Lemma scan_lines_spec pattern ls part fuel :
  Forall good_line ls -> c_string part -> NL ∉ part -> (length ls <= fuel)%nat ->
  scan_lines pattern fuel (nl_lines ls ++ part) = (selected pattern ls, part).
Proof.
  intros Hls Hp Hn. revert fuel. induction Hls as [|l ls (Hl & Hnl & _) Hls IH]; intros fuel Hf.
  - destruct fuel; simpl; [done|]. by rewrite strchr_none.
  - destruct fuel as [|fuel]; simpl in Hf; [lia|]. rewrite nl_lines_cons, <- app_assoc. simpl.
    rewrite strchr_line by done.
    rewrite take_app_length, cons_middle, app_assoc, (drop_app_length' (l ++ [NL])),
      (take_app_length' (l ++ [NL])) by (rewrite length_app; simpl; lia).
    rewrite IH by lia. unfold selected. rewrite list.filter_cons.
    destruct (match_ pattern l); by case_decide.
Qed.

(** A prefix of a file of good lines: whole lines and a part of the next one. *)
Lemma take_nl_lines k ls :
  Forall good_line ls -> exists ls1 ls2 part, ls = ls1 ++ ls2 /\ take k (nl_lines ls) = nl_lines ls1 ++ part /\
    c_string part /\ (NL ∉ part) /\ (length part + 2 <= BUFSZ)%nat /\
    ((BUFSZ <= k + 1)%nat -> ls <> [] -> ls1 <> []).
Proof.
  intros Hls. revert k. induction Hls as [|l ls (Hl & Hnl & Hlen) Hls IH]; intros k.
  - exists [], [], []. change (nl_lines []) with (@nil Z). rewrite take_nil. repeat split; try done; [constructor|set_solver|unfold BUFSZ; simpl; lia].
  - rewrite nl_lines_cons. destruct (decide (length l < k)%nat) as [Hk|Hk].
    + destruct (IH (k - S (length l))%nat) as (ls1 & ls2 & part & -> & Ht & ? & ? & ? & _).
      exists (l :: ls1), ls2, part. split; [done|].
      rewrite nl_lines_cons, take_app_ge by lia.
      replace (k - length l)%nat with (S (k - S (length l))) by lia. simpl.
      rewrite Ht, <- app_assoc. done.
    + exists [], (l :: ls), (take k l). split; [done|]. rewrite take_app_le by lia.
      split; [done|]. split; [by apply Forall_take|]. split; [intros (i & Hi & _)%elem_of_take; by apply list_elem_of_lookup_2 in Hi|].
      rewrite length_take. split; [lia|lia].
Qed.

Lemma nl_lines_app l1 l2 : nl_lines (l1 ++ l2) = nl_lines l1 ++ nl_lines l2.
Proof. unfold nl_lines. by rewrite fmap_app, concat_app. Qed.

Lemma nl_lines_length ls : (length ls <= length (nl_lines ls))%nat.
Proof. induction ls; [done|]. rewrite nl_lines_cons, length_app. simpl. lia. Qed.

Lemma nl_lines_whole ls : NL ∉ nl_lines ls -> ls = [].
Proof. destruct ls as [|l ls]; [done|]. rewrite nl_lines_cons. set_solver. Qed.

(** What one [read] of a regular file leaves in the buffer and in the file. *)
Lemma grep_chunk buf rest l1 l2 part :
  buf ++ rest = nl_lines (l1 ++ l2) -> (length buf + 2 <= BUFSZ)%nat ->
  take (BUFSZ - 1) (nl_lines (l1 ++ l2)) = nl_lines l1 ++ part ->
  buf ++ take (BUFSZ - length buf - 1) rest = nl_lines l1 ++ part /\
  part ++ drop (BUFSZ - length buf - 1) rest = nl_lines l2.
Proof.
  intros He Hb Ht. replace (BUFSZ - length buf - 1)%nat with (BUFSZ - 1 - length buf)%nat by lia.
  assert (Hc : buf ++ take (BUFSZ - 1 - length buf) rest = nl_lines l1 ++ part)
    by (rewrite <- Ht, <- He; symmetry; apply take_app_ge; lia).
  split; [done|]. apply (app_inv_head (nl_lines l1)).
  rewrite app_assoc, <- Hc, <- app_assoc, take_drop, <- nl_lines_app. done.
Qed.

Lemma grep_loop_file pattern fuel buf rest ls :
  Forall good_line ls -> buf ++ rest = nl_lines ls -> (NL ∉ buf) -> (length buf + 2 <= BUFSZ)%nat ->
  (length rest < fuel)%nat -> grep_loop read_file pattern fuel buf rest = Some (selected pattern ls).
Proof.
  revert buf rest ls. induction fuel as [|fuel IH]; intros buf rest ls Hls He Hn Hb Hf; [lia|]. cbn [grep_loop].
  unfold read_file at 1. set (n := (BUFSZ - length buf - 1)%nat).
  destruct (take n rest) as [|x b] eqn:Hx.
  - assert (rest = []) as -> by (destruct rest; [done|destruct n eqn:?; [lia|done]]).
    rewrite app_nil_r in He. rewrite He in Hn. by rewrite (nl_lines_whole ls).
  - assert (Hr : (0 < length rest)%nat) by (destruct rest; [by rewrite take_nil in Hx|simpl; lia]).
    rewrite <- Hx. clear Hx.
    destruct (take_nl_lines (BUFSZ - 1) ls) as (l1 & l2 & part & -> & Ht & Hp & Hnp & Hlp & Hne); [done|].
    apply Forall_app in Hls as [H1 H2].
    destruct (grep_chunk buf rest l1 l2 part) as [Hc Hd]; [done..|]. fold n in Hc, Hd. rewrite Hc.
    rewrite scan_lines_spec; [|done..|rewrite length_app; pose proof (nl_lines_length l1); lia].
    assert (Hl1 : (0 < length l1)%nat).
    { destruct l1; [exfalso|simpl; lia]. apply Hne; [lia| |done]. intros He0. simpl in He0. subst.
      apply (f_equal length) in He. rewrite length_app in He. change (nl_lines ([] ++ [])) with (@nil Z) in He. simpl in He. lia. }
    rewrite (proj2 (Nat.eqb_neq _ _)) by (rewrite length_app; pose proof (nl_lines_length l1); lia).
    rewrite (IH part (drop n rest) l2); [|done..|rewrite length_drop; unfold n; lia].
    by rewrite selected_app.
Qed.

Lemma grep_file pattern ls fuel :
  Forall good_line ls -> (length (nl_lines ls) < fuel)%nat ->
  grep read_file pattern fuel (nl_lines ls) = Some (selected pattern ls).
Proof.
  intros Hls Hf. apply grep_loop_file; [done|done|set_solver|unfold BUFSZ; simpl; lia|done].
Qed.

(** C26: [grep] prints the matching lines of a file: on a file whose lines hold
    no NUL, end in a newline and fit the 1024-byte buffer with their newline
    and a terminator, it terminates and writes exactly the lines that [match]
    accepts, whole and in their order, however the 1023-byte reads cut the
    lines. *)
Theorem grep_correct pattern ls fuel :
  Forall good_line ls -> (length (nl_lines ls) < fuel)%nat ->
  grep read_file pattern fuel (nl_lines ls) = Some (selected pattern ls).
Proof. apply grep_file. Qed.

Lemma grep_correct_witness :
  grep read_file [98] 20 (nl_lines [[97; 98]; [99]; [98]]) = Some [[97; 98; 10]; [98; 10]].
Proof.
  rewrite grep_correct; [vm_compute; reflexivity| |vm_compute; lia].
  repeat constructor; try (vm_compute; congruence); try (vm_compute; lia); set_solver.
Defined.
Lemma put_fits : exists c, c ∈ put_block l1 x b l2 /\ b.2 <= c.2.
Proof.
  destruct put_parts as ((Hb0 & H2)%Forall_cons_iff & (Hx0 & _)%Forall_cons_iff & _).
  assert (Hj : exists d r, join_upper b l2 = d :: r /\ b.2 <= d.2).
  { destruct l2 as [|d r]; cbn; [by exists b, []|]. apply Forall_cons_iff in H2 as [Hd _].
    destruct (_ =? _); eexists _, _; (split; [done|cbn; lia]). }
  destruct Hj as (d & r & Hj & Hd). unfold put_block. rewrite Hj. cbn [join_upper].
  destruct (_ =? _); [exists (x.1, x.2 + d.2)|exists d]; (split; [set_solver|cbn; lia]).
Qed.

Lemma put_length : (length (put_block l1 x b l2) <= S (length (l1 ++ x :: l2)))%nat.
Proof.
  assert (Hj : forall c l, (length (join_upper c l) <= S (length l))%nat)
    by (intros c [|d l]; cbn; [done|destruct (_ =? _); cbn; lia]).
  unfold put_block. rewrite !length_app. cbn [length].
  pose proof (Hj x (join_upper b l2)). pose proof (Hj b l2). lia.
Qed.

(** The headers met while [b] is put in do not overlap. *)
Lemma put_below c : c ∈ l1 ++ [x] -> c.1 + HDR <= b.1.
Proof.
  intros Hc. rewrite Forall_forall in Hlow, Hfree. specialize (Hlow c Hc).
  destruct (Hfree c ltac:(set_solver)) as [-> |]; hdrs.
Qed.

Lemma put_apart_b : Forall (fun c => apart c.1 b.1) (l1 ++ x :: l2).
Proof.
  apply Forall_forall. intros c Hc. rewrite cons_middle, app_assoc in Hc.
  apply elem_of_app in Hc as [Hc|Hc]; [left; by apply put_below|right].
  rewrite Forall_forall in Hup. specialize (Hup c Hc). hdrs.
Qed.
(** [nulterminate]: the line is an array with its terminator. *)
Fixpoint nulterminate (c : cmd) (buf : list Z) : list Z :=
  match c with
  | EXEC argv => nul_words argv buf
  | REDIR c' file _ _ => <[file.2 := 0]> (nulterminate c' buf)
  | PIPE l r => nulterminate r (nulterminate l buf)
  | LIST l r => nulterminate r (nulterminate l buf)
  | BACK c' => nulterminate c' buf
  end.

(** [parsecmd]: the command and the line its offsets refer to. *)
Definition parsecmd (fuel : nat) (s : list Z) : presult (cmd * list Z) :=
  let es := length s in
  get (c, ps) <~ parseline es fuel s ;;
  let '(_, ps) := peek ps [] in
  match ps with
  | [] => POk (c, nulterminate c (s ++ [0]))
  | _ => PErr (printf "leftovers: %s" [FStr ps] ++ [10]) "syntax"
  end.

(** ** The grammar *)

(** A token of the line; a word with its span. *)
Inductive ltok :=
  | LSym (c : Z)
  | LApp
  | LWord (w : span).

Inductive g_redirs : list ltok -> list redir -> Prop :=
  | g_redirs_nil : g_redirs [] []
  | g_redirs_in w t rs : g_redirs t rs ->
      g_redirs (LSym LT :: LWord w :: t) (Redir w O_RDONLY 0 :: rs)
  | g_redirs_out w t rs : g_redirs t rs ->
      g_redirs (LSym GT :: LWord w :: t) (Redir w (Z.lor O_WRONLY O_CREATE) 1 :: rs)
  | g_redirs_app w t rs : g_redirs t rs ->
      g_redirs (LApp :: LWord w :: t) (Redir w (Z.lor O_WRONLY O_CREATE) 1 :: rs).

Inductive g_args : list ltok -> list span -> list redir -> Prop :=
  | g_args_nil : g_args [] [] []
  | g_args_cons w t rs t' args rs' : g_redirs t rs -> g_args t' args rs' ->
      g_args (LWord w :: t ++ t') (w :: args) (rs ++ rs').

Inductive g_exec : list ltok -> cmd -> Prop :=
  | g_exec_simple t rs t' args rs' : g_redirs t rs -> g_args t' args rs' -> (length args < MAXARGS)%nat ->
      g_exec (t ++ t') (redircmd (EXEC args) (rs ++ rs'))
  | g_exec_block t c t' rs : g_line t c -> g_redirs t' rs ->
      g_exec (LSym LPAR :: t ++ LSym RPAR :: t') (redircmd c rs)
with g_pipe : list ltok -> cmd -> Prop :=
  | g_pipe_one t c : g_exec t c -> g_pipe t c
  | g_pipe_bar t c t' c' : g_exec t c -> g_pipe t' c' -> g_pipe (t ++ LSym BAR :: t') (PIPE c c')
with g_line : list ltok -> cmd -> Prop :=
  | g_line_end t c n : g_pipe t c -> g_line (t ++ replicate n (LSym AMP)) (Nat.iter n BACK c)
  | g_line_seq t c n t' c' : g_pipe t c -> g_line t' c' ->
      g_line (t ++ replicate n (LSym AMP) ++ LSym SEMI :: t') (LIST (Nat.iter n BACK c) c').

Scheme g_exec_mut := Minimality for g_exec Sort Prop
  with g_pipe_mut := Minimality for g_pipe Sort Prop
  with g_line_mut := Minimality for g_line Sort Prop.
Combined Scheme g_mutind from g_exec_mut, g_pipe_mut, g_line_mut.

(** ** Lexing *)

Lemma skip_ws_length s : (length (skip_ws s) <= length s)%nat.
Proof. induction s as [|c s IH]; [done|]. simpl. destruct (chr_in _ _); simpl; lia. Qed.
Lemma skip_word_length s : (length (skip_word s) <= length s)%nat.
Proof. induction s as [|c s IH]; [done|]. simpl. destruct (_ && _); simpl; lia. Qed.
Lemma skip_ws_idem s : skip_ws (skip_ws s) = skip_ws s.
Proof. induction s as [|c s IH]; [done|]. simpl. destruct (chr_in _ _) eqn:E; [done|]. simpl. by rewrite E. Qed.
Lemma skip_ws_string s : c_string s -> c_string (skip_ws s).
Proof.
  induction s as [|c s IH]; [done|]. intros Hs. simpl. pose proof Hs as [_ Hs']%c_string_cons.
  destruct (chr_in _ _); [by apply IH|done].
Qed.
Lemma skip_word_string s : c_string s -> c_string (skip_word s).
Proof.
  induction s as [|c s IH]; [done|]. intros Hs. simpl. pose proof Hs as [_ Hs']%c_string_cons.
  destruct (_ && _); [by apply IH|done].
Qed.
Lemma skip_ws_head s c s' : skip_ws s = c :: s' -> chr_in whitespace c = false.
Proof.
  induction s as [|d s IH]; [done|]. simpl. destruct (chr_in whitespace d) eqn:E; [apply IH|]. intros [= -> ->]. done.
Qed.

Lemma gettoken_skip s : gettoken (skip_ws s) = gettoken s.
Proof. unfold gettoken. by rewrite skip_ws_idem. Qed.

Section Lex.
Context (es : nat).

Definition mktok (t : token) (q e : list Z) : option ltok :=
  match t with
  | TEnd => None
  | TSym c => Some (LSym c)
  | TAppend => Some LApp
  | TWord => Some (LWord (off es q, off es e))
  end.

(** The tokens of a rest of the line, at most [n]. *)
Fixpoint lexn (n : nat) (s : list Z) : list ltok :=
  match n with
  | O => []
  | S n' => let '(t, q, e, s') := gettoken s in
            match mktok t q e with Some k => k :: lexn n' s' | None => [] end
  end.

Definition lex (s : list Z) : list ltok := lexn (length s) s.
End Lex.

(** Membership tests. *)
Lemma strchr_elem l c : Forall (fun x => x <> 0) l -> (exists i, strchr l c = Some i) <-> c ∈ l.
Proof.
  induction 1 as [|x l Hx Hl IH]; simpl.
  - split; [by intros [? ?]|by intros ?%not_elem_of_nil].
  - rewrite (proj2 (Z.eqb_neq x 0)), elem_of_cons by done. destruct (Z.eqb_spec x c) as [-> |Hne].
    + split; [by left|by exists O].
    + rewrite <- IH. split.
      * intros [i Hi]. right. destruct (strchr l c); [by eexists|done].
      * intros [?|[i ->]]; [congruence|by eexists].
Qed.

Lemma chr_in_elem l c : Forall (fun x => x <> 0) l -> chr_in l c = true <-> c ∈ l.
Proof.
  intros Hl. rewrite <- (strchr_elem l c Hl). unfold chr_in. destruct (strchr l c) as [i|]; [|by split; [|intros [? ?]]].
  split; [by exists i|done].
Qed.

Lemma chr_in_sub l k c : Forall (fun x => x <> 0) l -> Forall (fun x => x <> 0) k -> l ⊆ k ->
  chr_in k c = false -> chr_in l c = false.
Proof.
  intros Hl Hk Hs Hc. destruct (chr_in l c) eqn:E; [|done]. apply chr_in_elem in E; [|done].
  rewrite <- Hc. symmetry. apply chr_in_elem; [done|]. by apply Hs.
Qed.

(** The symbols are those [gettoken] and its case for [>] take. *)
Lemma symbols_spec c : chr_in symbols c = chr_in [BAR; LPAR; RPAR; SEMI; AMP; LT] c || (c =? GT).
Proof.
  apply eq_true_iff_eq. rewrite orb_true_iff, Z.eqb_eq, !chr_in_elem by by repeat constructor.
  unfold symbols. cbn. unfold BAR, LPAR, RPAR, SEMI, AMP, LT, GT. set_solver.
Qed.

(** A set of symbols that a parser looks for. *)
Definition sym_set (l : list Z) : Prop := Forall (fun x => x <> 0) l /\ l ⊆ symbols.

Section LexSpec.
Context (es : nat).

(** Every token but the end takes a character. *)
Lemma gettoken_length s t q e s' : gettoken s = (t, q, e, s') -> t <> TEnd -> (length s' < length s)%nat.
Proof.
  unfold gettoken. pose proof (skip_ws_length s) as Hl. destruct (skip_ws s) as [|c s1] eqn:Es; [by intros [= <- <- <- <-]|].
  apply skip_ws_head in Es. simpl in Hl. destruct (c =? 0); [by intros [= <- <- <- <-]|].
  destruct (chr_in [_; _; _; _; _; _] c) eqn:E1.
  { intros [= <- <- <- <-] _. pose proof (skip_ws_length s1). lia. }
  destruct (c =? GT) eqn:E2.
  { destruct s1 as [|d s2]; [intros [= <- <- <- <-] _; simpl in *; lia|].
    pose proof (skip_ws_length (d :: s2)). pose proof (skip_ws_length s2).
    destruct (d =? GT); intros [= <- <- <- <-] _; simpl in *; lia. }
  intros [= <- <- <- <-] _. rewrite Es, symbols_spec, E1, E2. simpl.
  pose proof (skip_ws_length (skip_word s1)). pose proof (skip_word_length s1). lia.
Qed.

Lemma lexn_more n s : (length s <= n)%nat -> lexn es n s = lex es s.
Proof.
  unfold lex. revert s. induction n as [n IH] using lt_wf_ind. intros s Hn. destruct n as [|n].
  { by destruct s; [|simpl in Hn; lia]. }
  destruct (length s) as [|m] eqn:Hm.
  { apply nil_length_inv in Hm as ->. done. }
  simpl. destruct (gettoken s) as [[[t q] e] s'] eqn:Hg. destruct (mktok es t q e) as [k|] eqn:Hk; [|done].
  f_equal. assert (length s' < length s)%nat by (eapply gettoken_length; [done|by intros ->]).
  rewrite (IH n) by lia. symmetry. destruct (decide (m < S n)%nat) as [|]; [|by replace m with n by lia; rewrite IH by lia].
  apply IH; lia.
Qed.

Lemma lex_eq s : lex es s = let '(t, q, e, s') := gettoken s in
  match mktok es t q e with Some k => k :: lex es s' | None => [] end.
Proof.
  rewrite <- (lexn_more (S (length s))) by lia. simpl. destruct (gettoken s) as [[[t q] e] s'] eqn:Hg.
  destruct (mktok es t q e) as [k|] eqn:Hk; [|done]. f_equal. apply lexn_more.
  assert (length s' < length s)%nat by (eapply gettoken_length; [done|by intros ->]). lia.
Qed.

Lemma lex_skip s : lex es (skip_ws s) = lex es s.
Proof. by rewrite !lex_eq, gettoken_skip. Qed.

Lemma gettoken_string s t q e s' : c_string s -> gettoken s = (t, q, e, s') -> c_string s'.
Proof.
  unfold gettoken. intros Hs. pose proof (skip_ws_string s Hs) as H1.
  destruct (skip_ws s) as [|c s1] eqn:Es; [intros [= <- <- <- <-]; constructor|].
  pose proof H1 as [Hc Hs1]%c_string_cons. rewrite (proj2 (Z.eqb_neq c 0)) by done.
  destruct (chr_in [_; _; _; _; _; _] c); [intros [= <- <- <- <-]; by apply skip_ws_string|].
  destruct (c =? GT); [|intros [= <- <- <- <-]; apply skip_ws_string; by apply (skip_word_string (c :: s1))].
  destruct s1 as [|d s2]; [intros [= <- <- <- <-]; constructor|]. pose proof Hs1 as [_ Hs2]%c_string_cons.
  destruct (d =? GT); intros [= <- <- <- <-]; [by apply skip_ws_string|by apply (skip_ws_string (d :: s2))].
Qed.

(** The end is met only at the end. *)
Lemma gettoken_end s q e s' : c_string s -> gettoken s = (TEnd, q, e, s') -> skip_ws s = [] /\ s' = [].
Proof.
  unfold gettoken. intros Hs. pose proof (skip_ws_string s Hs) as H1.
  destruct (skip_ws s) as [|c s1]; [by intros [= <- <- <-]|].
  apply c_string_cons in H1 as [Hc _]. rewrite (proj2 (Z.eqb_neq c 0)) by done.
  destruct (chr_in [_; _; _; _; _; _] c); [done|]. destruct (c =? GT); [|done].
  destruct s1 as [|d s2]; [done|]. by destruct (d =? GT).
Qed.

(** What a parser sees of the next token. *)
Definition next_in (l : list Z) (ts : list ltok) : bool :=
  match ts with
  | LSym c :: _ => chr_in l c
  | LApp :: _ => chr_in l GT
  | _ => false
  end.

Lemma peek_spec s l : c_string s -> sym_set l ->
  peek s l = (next_in l (lex es s), skip_ws s).
Proof.
  intros Hs [Hl Hsub]. unfold peek. f_equal. rewrite lex_eq. unfold gettoken.
  pose proof (skip_ws_string s Hs) as H1. destruct (skip_ws s) as [|c s1] eqn:Es; [done|].
  pose proof H1 as [Hc _]%c_string_cons. rewrite (proj2 (Z.eqb_neq c 0)) by done.
  destruct (chr_in [_; _; _; _; _; _] c) eqn:E1; [done|].
  destruct (Z.eqb_spec c GT) as [-> |E2]; [destruct s1 as [|d s2]; [done|]; by destruct (d =? GT)|].
  simpl. apply (chr_in_sub l symbols); [done|by repeat constructor|done|].
  rewrite symbols_spec, E1. by apply Z.eqb_neq.
Qed.

(** The next token, and the rest. *)
Lemma gettoken_spec s k ts : c_string s -> lex es s = k :: ts ->
  exists t q e s', gettoken s = (t, q, e, s') /\ mktok es t q e = Some k /\ lex es s' = ts /\ c_string s'.
Proof.
  intros Hs Hl. rewrite lex_eq in Hl. destruct (gettoken s) as [[[t q] e] s'] eqn:Hg.
  destruct (mktok es t q e) as [k'|] eqn:Hk; [|done]. simplify_eq. exists t, q, e, s'. split_and!; try done.
  by eapply gettoken_string.
Qed.

Lemma gettoken_nil s : c_string s -> lex es s = [] -> exists q e, gettoken s = (TEnd, q, e, []).
Proof.
  intros Hs Hl. rewrite lex_eq in Hl. destruct (gettoken s) as [[[t q] e] s'] eqn:Hg.
  destruct t; try done. apply gettoken_end in Hg as [_ ->]; [|done]. by exists q, e.
Qed.
End LexSpec.

(** ** The parsers against the grammar *)

Lemma sym_redir : sym_set [LT; GT]. 
Proof. split; [by repeat constructor|]. unfold symbols. cbn. unfold LT, GT. set_solver. Qed.
Lemma sym_stop : sym_set [BAR; RPAR; AMP; SEMI].
Proof. split; [by repeat constructor|]. unfold symbols. cbn. unfold BAR, RPAR, AMP, SEMI. set_solver. Qed.
Lemma sym_one c : c ∈ symbols -> c <> 0 -> sym_set [c].
Proof. intros H1 H2. split; [by repeat constructor|]. set_solver. Qed.
Lemma in_symbols : LPAR ∈ symbols /\ RPAR ∈ symbols /\ BAR ∈ symbols /\ AMP ∈ symbols /\ SEMI ∈ symbols.
Proof. unfold symbols. cbn. unfold BAR, RPAR, AMP, SEMI, LPAR. set_solver. Qed.
Create HintDb sh.
#[local] Hint Resolve sym_redir sym_stop sym_one : sh.
#[local] Hint Extern 1 (_ ∈ symbols) => apply in_symbols : sh.
#[local] Hint Extern 1 (_ <> 0) => discriminate : sh.

Section Grammar.
Context (es : nat).
Abbreviation lx := (lex es).

(** A token whose character a parser has seen. *)
Lemma next_one c ts : c <> GT -> next_in [c] ts = true -> exists ts', ts = LSym c :: ts'.
Proof.
  intros Hc. destruct ts as [|[d| |w] ts]; simpl; [done| | |done]; unfold chr_in; simpl.
  - destruct (c =? 0); [done|]. destruct (Z.eqb_spec c d) as [-> |]; [by eauto|done].
  - destruct (c =? 0); [done|]. by destruct (Z.eqb_spec c GT).
Qed.

(** [peek], then the two ways on. *)
Lemma peek_one s c : c_string s -> sym_set [c] -> c <> GT ->
  (exists ts s', peek s [c] = (true, skip_ws s) /\ lx s = LSym c :: ts /\
     (exists q e, gettoken (skip_ws s) = (TSym c, q, e, s')) /\ lx s' = ts /\ c_string s') \/
  (peek s [c] = (false, skip_ws s) /\ next_in [c] (lx s) = false).
Proof.
  intros Hs Hc Hg. rewrite (peek_spec es) by done. destruct (next_in [c] (lx s)) eqn:E; [left|by right].
  apply next_one in E as [ts E]; [|done]. destruct (gettoken_spec es s _ _ Hs E) as (t & q & e & s' & H1 & H2 & H3 & H4).
  exists ts, s'. split_and!; try done. exists q, e. rewrite gettoken_skip, H1.
  by destruct t; simplify_eq/=.
Qed.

§ §

* [EXERCISE AIM]: Quote the data above from the line containing "Definition next_in (l" to the line containing "Proof. intros H1", inclusive, and stop.

* [SOLVED EXERCISE]:
Definition next_in (l : list Z) (ts : list ltok) : bool :=
  match ts with
  | LSym c :: _ => chr_in l c
  | LApp :: _ => chr_in l GT
  | _ => false
  end.

Lemma peek_spec s l : c_string s -> sym_set l ->
  peek s l = (next_in l (lex es s), skip_ws s).
Proof.
  intros Hs [Hl Hsub]. unfold peek. f_equal. rewrite lex_eq. unfold gettoken.
  pose proof (skip_ws_string s Hs) as H1. destruct (skip_ws s) as [|c s1] eqn:Es; [done|].
  pose proof H1 as [Hc _]%c_string_cons. rewrite (proj2 (Z.eqb_neq c 0)) by done.
  destruct (chr_in [_; _; _; _; _; _] c) eqn:E1; [done|].
  destruct (Z.eqb_spec c GT) as [-> |E2]; [destruct s1 as [|d s2]; [done|]; by destruct (d =? GT)|].
  simpl. apply (chr_in_sub l symbols); [done|by repeat constructor|done|].
  rewrite symbols_spec, E1. by apply Z.eqb_neq.
Qed.

(** The next token, and the rest. *)
Lemma gettoken_spec s k ts : c_string s -> lex es s = k :: ts ->
  exists t q e s', gettoken s = (t, q, e, s') /\ mktok es t q e = Some k /\ lex es s' = ts /\ c_string s'.
Proof.
  intros Hs Hl. rewrite lex_eq in Hl. destruct (gettoken s) as [[[t q] e] s'] eqn:Hg.
  destruct (mktok es t q e) as [k'|] eqn:Hk; [|done]. simplify_eq. exists t, q, e, s'. split_and!; try done.
  by eapply gettoken_string.
Qed.

Lemma gettoken_nil s : c_string s -> lex es s = [] -> exists q e, gettoken s = (TEnd, q, e, []).
Proof.
  intros Hs Hl. rewrite lex_eq in Hl. destruct (gettoken s) as [[[t q] e] s'] eqn:Hg.
  destruct t; try done. apply gettoken_end in Hg as [_ ->]; [|done]. by exists q, e.
Qed.
End LexSpec.

(** ** The parsers against the grammar *)

Lemma sym_redir : sym_set [LT; GT]. 
Proof. split; [by repeat constructor|]. unfold symbols. cbn. unfold LT, GT. set_solver. Qed.
Lemma sym_stop : sym_set [BAR; RPAR; AMP; SEMI].
Proof. split; [by repeat constructor|]. unfold symbols. cbn. unfold BAR, RPAR, AMP, SEMI. set_solver. Qed.
Lemma sym_one c : c ∈ symbols -> c <> 0 -> sym_set [c].
Proof. intros H1 H2. split; [by repeat constructor|]. set_solver. Qed.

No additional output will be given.